• [Exercise objective]:
The answer should be a single number: how many lines of the entries below hold the word "match".

=== Section Start ===

Lemma active_list_member (self : AgentPool) (a : HyperAgent) :
  a ∈ active_list self → a ∈ PyDict.values (agents self) ∧ status a = active.
Proof. by intros [? ?]%list_elem_of_filter. Qed.

Lemma select_agent_by_active_list (self : AgentPool) (task : Task) :
  _select_agent_for_task self task =
    match active_list self with
    | [] => (None, self)
    | _ =>
        if (5 <=? priority task)%Z then
          (_select_best_agent (active_list self) (task_type task), self)
        else if (3 <=? priority task)%Z then
          (_select_least_loaded_capable_agent (agent_workloads self)
             (active_list self) (task_type task), self)
        else
          ((_select_round_robin_agent (active_list self) (round_robin_index self)).1,
           with_round_robin_index self
             (_select_round_robin_agent (active_list self) (round_robin_index self)).2)
    end.
Proof.
  unfold _select_agent_for_task.
  destruct (agents self) as [|kv d] eqn:Hag.
  { unfold active_list. by rewrite Hag. }
  destruct (active_list self); [done|].
  destruct (5 <=? priority task)%Z; [done|].
  destruct (3 <=? priority task)%Z; [done|].
  by destruct (_select_round_robin_agent _ _).
Qed.

(** X4. [_select_agent_for_task] returns no executor exactly when the pool
    has no active member; an executor it returns is a member of the pool
    whose status is active, whatever the priority; and the call changes
    nothing of the pool but the round-robin cursor, which moves by one
    exactly for a task of priority below 3 that gets an executor. *)
Theorem selection_returns_active_member (self : AgentPool) (task : Task) :
  ((_select_agent_for_task self task).1 = None ↔ active_list self = [])
  ∧ (∀ a, (_select_agent_for_task self task).1 = Some a →
       a ∈ PyDict.values (agents self) ∧ status a = active)
  ∧ (_select_agent_for_task self task).2 =
      with_round_robin_index self
        (if bool_decide (active_list self ≠ [] ∧ (priority task < 3)%Z)
         then S (round_robin_index self) else round_robin_index self).
Proof.
  assert (with_round_robin_index self (round_robin_index self) = self) as Hsame
    by (by destruct self).
  rewrite select_agent_by_active_list.
  destruct (active_list self) as [|x l] eqn:Hact.
  { rewrite bool_decide_eq_false_2 by (by intros [? _]). rewrite Hsame. done. }
  rewrite <- Hact in *. assert (active_list self ≠ []) as Hne by (by rewrite Hact).
  destruct (5 <=? priority task)%Z eqn:H5; [|destruct (3 <=? priority task)%Z eqn:H3].
  - apply Z.leb_le in H5.
    rewrite bool_decide_eq_false_2 by lia. rewrite Hsame.
    destruct (select_best_agent_member (active_list self) (task_type task) Hne)
      as (a & -> & Ha). cbn [fst snd].
    split; [split; [done|by intros ?]|]. split; [|done].
    intros ? [= <-]. by apply active_list_member.
  - apply Z.leb_le in H3.
    rewrite bool_decide_eq_false_2 by lia. rewrite Hsame.
    destruct (select_least_loaded_first_min (agent_workloads self) (active_list self)
                (task_type task) Hne) as (i & a & -> & Hi & _). cbn [fst snd].
    split; [split; [done|by intros ?]|]. split; [|done].
    intros ? [= <-]. apply active_list_member. eapply candidates_subset.
    by eapply list_elem_of_lookup_2.
  - apply Z.leb_gt in H5, H3.
    rewrite bool_decide_eq_true_2 by (split; [done|lia]).
    destruct (select_round_robin_member (active_list self) (round_robin_index self) Hne)
      as (a & -> & Ha). cbn [fst snd].
    split; [split; [done|by intros ?]|]. split; [|done].
    intros ? [= <-]. by apply active_list_member.
Qed.

(** ** The queue *)

Lemma submit_tasks_queue (ts : list Task) (self : AgentPool) :
  task_queue (foldl submit_task self ts) = task_queue self ++ ts
  ∧ agents (foldl submit_task self ts) = agents self
  ∧ agent_workloads (foldl submit_task self ts) = agent_workloads self.
Proof.
  revert self. induction ts as [|t ts IH]; intros self; simpl.
  - by rewrite app_nil_r.
  - destruct (IH (submit_task self t)) as (-> & -> & ->). simpl.
    by rewrite <- app_assoc.
Qed.

(** X5. The queue is first-in first-out and priority plays no part in it:
    [submit_task] appends at the tail and records the new length in the
    metrics; a worker always takes the head, and what is left is the rest of
    the queue, with the task put back at the tail when no executor was
    found. *)
Theorem queue_is_fifo (self : AgentPool) (ts : list Task) (t : Task) :
  task_queue (foldl submit_task self (ts ++ [t])) = task_queue self ++ ts ++ [t]
  ∧ tasks_in_queue (metrics (foldl submit_task self (ts ++ [t])))
      = length (task_queue self) + length ts + 1
  ∧ (worker_dispatch self = None ↔ task_queue self = [])
  ∧ ∀ r p, worker_dispatch self = Some (r, p) →
      ∃ head rest,
        task_queue self = head :: rest
        ∧ task_queue p = match r with Requeued => rest ++ [head] | _ => rest end
        ∧ match r with
          | Dispatched id =>
              ∃ a, (_select_agent_for_task (with_task_queue self rest) head).1 = Some a
                   ∧ agent_id a = id
          | Requeued => active_list self = []
          | WorkerError => True
          end.
Proof.
  split; [|split; [|split]].
  - destruct (submit_tasks_queue (ts ++ [t]) self) as [-> _]. done.
  - rewrite foldl_app. simpl.
    destruct (submit_tasks_queue ts self) as [-> _].
    rewrite !length_app. simpl. lia.
  - unfold worker_dispatch. destruct (task_queue self) as [|head rest]; [done|].
    split; [|done].
    destruct (_select_agent_for_task _ head) as [[a|] q]; [|done].
    by destruct (agent_workloads q !! agent_id a).
  - intros r p. unfold worker_dispatch.
    destruct (task_queue self) as [|head rest] eqn:Hq; [done|].
    pose proof (selection_is_none := select_agent_registry (with_task_queue self rest) head).
    destruct selection_is_none as [_ Hqueue].
    destruct (_select_agent_for_task (with_task_queue self rest) head) as [agent q] eqn:Hsel.
    simpl in Hqueue. destruct agent as [a|].
    + destruct (agent_workloads q !! agent_id a) as [n|].
      * intros [= <- <-]. exists head, rest. simpl. rewrite Hqueue.
        split; [done|]. split; [done|]. exists a. by rewrite Hsel.
      * intros [= <- <-]. exists head, rest. by rewrite Hqueue.
    + intros [= <- <-]. exists head, rest. simpl. rewrite Hqueue.
      split; [done|]. split; [done|].
      assert ((_select_agent_for_task (with_task_queue self rest) head).1 = None) as Hnone
        by (by rewrite Hsel).
      rewrite select_agent_by_active_list in Hnone.
      change (active_list (with_task_queue self rest)) with (active_list self) in Hnone.
      destruct (active_list self) as [|x l] eqn:Hact; [done|]. exfalso.
      assert (active_list self ≠ []) as Hne by (by rewrite Hact).
      rewrite <- Hact in Hnone.
      destruct (5 <=? priority head)%Z; [|destruct (3 <=? priority head)%Z].
      * destruct (select_best_agent_member (active_list self) (task_type head) Hne)
          as (a & Ha & _). by rewrite Ha in Hnone.
      * destruct (select_least_loaded_first_min (agent_workloads self) (active_list self)
                    (task_type head) Hne) as (i & a & Ha & _).
        cbn [fst agent_workloads with_task_queue] in Hnone. by rewrite Ha in Hnone.
      * destruct (select_round_robin_member (active_list self) (round_robin_index self) Hne)
          as (a & Ha & _).
        cbn [fst round_robin_index with_task_queue] in Hnone. by rewrite Ha in Hnone.
Qed.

=== Section End ===

• [Solved problem]:
3